Lemma app_icon_has_requested_size_witness :
  @text_keeps_size anchor_world /\
  exists d' icon,
    @create_app_icon anchor_world open_system 2 fresh_world = (d', Ok icon) /\
    has_size (Z.to_nat 2) (Z.to_nat 2) icon.
Proof.
  split; [exact anchor_world_keeps_size|].
  destruct (@app_icon_ok anchor_world open_system 2 fresh_world ltac:(lia)
              open_system_prints (open_system_memory 2 2)) as (icon & d' & E & _).
  exists d', icon. split; [exact E|].
  apply (@app_icon_has_requested_size anchor_world open_system 2 fresh_world d' icon
           anchor_world_keeps_size E).
Defined.

Lemma adaptive_icon_returns_sized_witness :
  0 <= 40 < 2 ^ 31 /\ @prints_succeed open_system /\ @memory_for open_system 40 40 /\
  @text_keeps_size anchor_world /\
  exists icon d',
    @create_adaptive_icon anchor_world open_system 40 fresh_world = (d', Ok icon) /\
    files d' = files fresh_world /\
    has_size (Z.to_nat 40) (Z.to_nat 40) icon.
Proof.
  split; [lia|]. split; [exact open_system_prints|].
  split; [exact (open_system_memory 40 40)|]. split; [exact anchor_world_keeps_size|].
  destruct (@adaptive_icon_returns_sized anchor_world open_system 40 fresh_world
              ltac:(lia) open_system_prints (open_system_memory 40 40))
    as (icon & d' & E & F & Hsize).
  exists icon, d'. split; [exact E|]. split; [exact F|].
  exact (Hsize anchor_world_keeps_size).
Defined.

- - - - -

*What the task asks*:
Whenever a line of the records holds the string "ltac", pick it out and copy it.

*Answer space*:
  destruct (@app_icon_ok anchor_world open_system 2 fresh_world ltac:(lia)
              ltac:(lia) open_system_prints (open_system_memory 40 40))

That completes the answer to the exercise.